The attorney's role expands significantly if a case goes to litigation. Most personal injury cases settle before trial, but the possibility of litigation is part of what creates negotiating leverage.

When Legal Representation Is Commonly Sought

Attorneys tend to get involved more often in situations involving:

  • Significant injuries that require ongoing treatment, surgery, or result in permanent limitations
  • Disputed liability, where the insurer contests who was at fault
  • Multiple parties, such as accidents involving commercial vehicles, rideshare drivers, or more than two cars
  • Large gaps between medical costs and the insurer's initial offer
  • Uninsured drivers, where UM coverage or other avenues need to be pursued

Minor fender-benders with no injuries and clear liability are often resolved directly through insurance without an attorney. More complicated situations — particularly those involving serious injuries — are where legal representation changes the process most significantly.

The Variables Commercials Can't Account For ⚖️

What an ad can never tell you is how any of this applies to your situation. The factors that shape outcomes include:

  • Your state's fault rules — comparative, modified comparative, or contributory negligence
  • Whether your state is no-fault or at-fault
  • The coverage limits of everyone involved, including your own policy
  • The nature and documentation of your injuries
  • How quickly you sought treatment — gaps in medical care are frequently used by insurers to question the severity or cause of injuries
  • The statute of limitations in your state — deadlines to file a lawsuit vary, and missing them generally ends the legal option entirely

These factors interact in ways that make generalized promises — the kind that fill commercials — genuinely meaningless when applied to any specific case.
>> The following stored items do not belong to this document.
(* ===== verification/SqlTxn.v ===== *)
(** Buffered transactions of the SQL layer: the write-set of [sqlledger/txn.go],
    the row operations of [sqlledger/table.go] it turns into, and the overlay that
    merges it into scans.

    A transaction maps table ids to buffers and a buffer maps primary-key encodings
    to the end state of one row.  The rows of a buffer are never changed in place, so
    buffers are values here; that the savepoints' deep copies keep the pointers of
    the code apart is the subject of [SqlHeap]. *)

From S2P Require Import Prelude Errors Backend Store GoNum SqlCodec SqlIndex.

(** * Case folding

    [strings.ToLower] and [strings.EqualFold] follow the Unicode tables; the code
    relies on their being total, and on folding being an equivalence that agrees with
    the ASCII rules on ASCII. *)
Class CaseFold := {
  ToLower : string -> string;
  EqualFold : string -> string -> bool;
  EqualFold_refl : ∀ s, EqualFold s s = true
}.

(** * Data *)

Record pendingRow := Pending { p_pkEnc : bytes; p_old : option row; p_new : option row }.
#[export] Instance pendingRow_eq_dec : EqDecision pendingRow.
Proof. solve_decision. Defined.

Record tableTxn := MkTableTxn { tt_rows : gmap bytes pendingRow }.
#[export] Instance tableTxn_eq_dec : EqDecision tableTxn.
Proof. solve_decision. Defined.

Record savepoint := MkSavepoint { sp_name : string; sp_tables : gmap N tableTxn }.
#[export] Instance savepoint_eq_dec : EqDecision savepoint.
Proof. solve_decision. Defined.

Record storeTxn := MkStoreTxn {
  tx_baseVersion : N;
  tx_readOnly : bool;
  tx_tables : gmap N tableTxn;
  tx_savepoints : list savepoint
}.
#[export] Instance storeTxn_eq_dec : EqDecision storeTxn.
Proof. solve_decision. Defined.

Definition set_new (r : option row) (p : pendingRow) : pendingRow := Pending (p_pkEnc p) (p_old p) r.
Definition set_tables (tabs : gmap N tableTxn) (t : storeTxn) : storeTxn :=
  MkStoreTxn (tx_baseVersion t) (tx_readOnly t) tabs (tx_savepoints t).
Definition set_savepoints (l : list savepoint) (t : storeTxn) : storeTxn :=
  MkStoreTxn (tx_baseVersion t) (tx_readOnly t) (tx_tables t) l.

(** [append(sql.Row(nil), r...)]: a copy, nil when there is nothing to copy. *)
Definition copy_row (r : row) : option row := match r with [] => None | _ => Some r end.

(** The buffer of a table, allocated on the write paths. *)
Definition txn_table (id : N) (t : storeTxn) : tableTxn * storeTxn :=
  match tx_tables t !! id with
  | Some tb => (tb, t)
  | None => let tb := MkTableTxn ∅ in (tb, set_tables (<[id := tb]> (tx_tables t)) t)
  end.

Definition tableView (t : option storeTxn) (id : N) : option tableTxn :=
  match t with None => None | Some t => tx_tables t !! id end.

(** * Row operations *)

(** [for _, x := range l { ... }] with an early return on error. *)
Fixpoint foldO {A B} (f : A -> B -> outcome A) (a : A) (l : list B) : outcome A :=
  match l with [] => Ok a | b :: l' => a' ← f a b; foldO f a' l' end.

Definition row_payload (def : tableDef) (enc : bytes) : bytes := tagRow :: be 8 (td_ID def) ++ enc.

Definition buildRowOps (def : tableDef) (p : pendingRow) : outcome (list Op * list BatchOp) :=
  let rk := rowKey (td_ID def) (p_pkEnc p) in
  match p_new p, p_old p with
  | None, Some old =>
      ops ← indexOps def old (p_pkEnc p) true;
      Ok ([Del rk], bdel (scanKey (td_ID def) (p_pkEnc p)) :: ops)
  | Some new, old =>
      enc ← encodeRow (td_Columns def) new;
      dels ← match old with
             | Some old => indexOps def old (p_pkEnc p) true
             | None => Ok []
             end;
      ops ← indexOps def new (p_pkEnc p) false;
      Ok ([Put rk (row_payload def enc)],
          bput (scanKey (td_ID def) (p_pkEnc p)) [] :: dels ++ ops)
  | None, None => Ok ([], [])
  end.

Definition hasAutoInc (def : tableDef) : bool := existsb cd_AutoInc (td_Columns def).

(** The ledger entry of the AUTO_INCREMENT counter. *)
Definition counter_op (def : tableDef) : Op :=
  Put (autoIncKey (td_ID def)) (tagAutoInc :: be 8 (td_autoIncNext def)).

(** * Scan overlays *)

Record scanOverlay := MkOverlay { ov_adds : list KV; ov_masks : gset bytes }.

Definition kv_le (a b : KV) : Prop := bytes_le (kv_Key a) (kv_Key b).
#[export] Instance kv_le_dec : RelDecision kv_le.
Proof. intros a b. unfold kv_le. apply _. Defined.

Section overlay.
Variables (start stop : bytes).

Definition inRange (k : bytes) : bool :=
  bool_decide (bytes_le start k) && bool_decide (bytes_lt k stop).

Definition ov_add (ov : scanOverlay) (k pkEnc : bytes) : scanOverlay :=
  if inRange k then MkOverlay (ov_adds ov ++ [MkKV k pkEnc]) (ov_masks ov ∖ {[k]}) else ov.
Definition ov_mask (ov : scanOverlay) (k : bytes) : scanOverlay :=
  if inRange k then MkOverlay (ov_adds ov) ({[k]} ∪ ov_masks ov) else ov.

(** The secondary-index key of one state of a row. *)
Definition index_key (def : tableDef) (idx : indexDef) (r : row) (pkEnc : bytes) : outcome bytes :=
  '(colsEnc, _) ← encodeIndexCols def idx r;
  Ok (secondarySpace (ix_ID idx) ++ colsEnc ++ pkEnc).

Definition overlay_row (def : tableDef) (idx : option indexDef) (ov : scanOverlay) (p : pendingRow) :
    outcome scanOverlay :=
  match idx with
  | None =>
      let k := scanKey (td_ID def) (p_pkEnc p) in
      Ok (match p_new p, p_old p with
          | Some _, _ => ov_add ov k (p_pkEnc p)
          | None, Some _ => ov_mask ov k
          | None, None => ov
          end)
  | Some ix =>
      ov ← match p_old p with
           | Some old => k ← index_key def ix old (p_pkEnc p); Ok (ov_mask ov k)
           | None => Ok ov
           end;
      match p_new p with
      | Some new => k ← index_key def ix new (p_pkEnc p); Ok (ov_add ov k (p_pkEnc p))
      | None => Ok ov
      end
  end.

Context `{MR : MapRange}.

Definition buildOverlay (def : tableDef) (otb : option tableTxn) (idx : option indexDef) :
    outcome (option scanOverlay) :=
  match otb with
  | None => Ok None
  | Some tb =>
      if decide (size (tt_rows tb) = 0) then Ok None
      else
        ov ← foldO (λ ov kp, overlay_row def idx ov kp.2) (MkOverlay [] ∅) (range_map (tt_rows tb));
        if decide (ov_adds ov = [] ∧ ov_masks ov = ∅) then Ok None
        else
          let adds := merge_sort kv_le (ov_adds ov) in
          Ok (Some (MkOverlay adds (foldl (λ m kv, m ∖ {[kv_Key kv]}) (ov_masks ov) adds)))
  end.
End overlay.

(** [stringsCompare] is [bytes_cmp]; the two-pointer merge. *)
Fixpoint merge_loop (masks : gset bytes) (adds : list KV) : list KV -> list KV :=
  fix go entries :=
    match adds, entries with
    | [], [] => []
    | a :: adds', [] => a :: merge_loop masks adds' []
    | [], e :: entries' => if decide (kv_Key e ∈ masks) then go entries' else e :: go entries'
    | a :: adds', e :: entries' =>
        match bytes_cmp (kv_Key a) (kv_Key e) with
        | Lt => a :: merge_loop masks adds' entries
        | Eq => a :: merge_loop masks adds' entries'
        | Gt => if decide (kv_Key e ∈ masks) then go entries' else e :: go entries'
        end
    end.

Definition mergeOverlay (entries : list KV) (ov : option scanOverlay) : list KV :=
  match ov with
  | None => entries
  | Some ov => merge_loop (ov_masks ov) (ov_adds ov) entries
  end.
What "We'll Handle Everything" Actually Means

Attorneys who take cases on contingency do typically manage most of the claims process on the client's behalf. But clients still need to attend medical appointments, respond to attorney requests for documentation, and make final decisions about settlement offers. The attorney advises; the client decides whether to accept or reject an offer.

🕐 Timelines also vary considerably. Straightforward cases with limited injuries may resolve in a few months. Cases involving serious injuries, disputed liability, or litigation can take a year or more — sometimes significantly longer.

The commercials make the process sound simple. The reality is that it's structured, with specific deadlines, documentation requirements, and rules that differ from one state to the next. Understanding that structure is where any informed decision about next steps has to begin.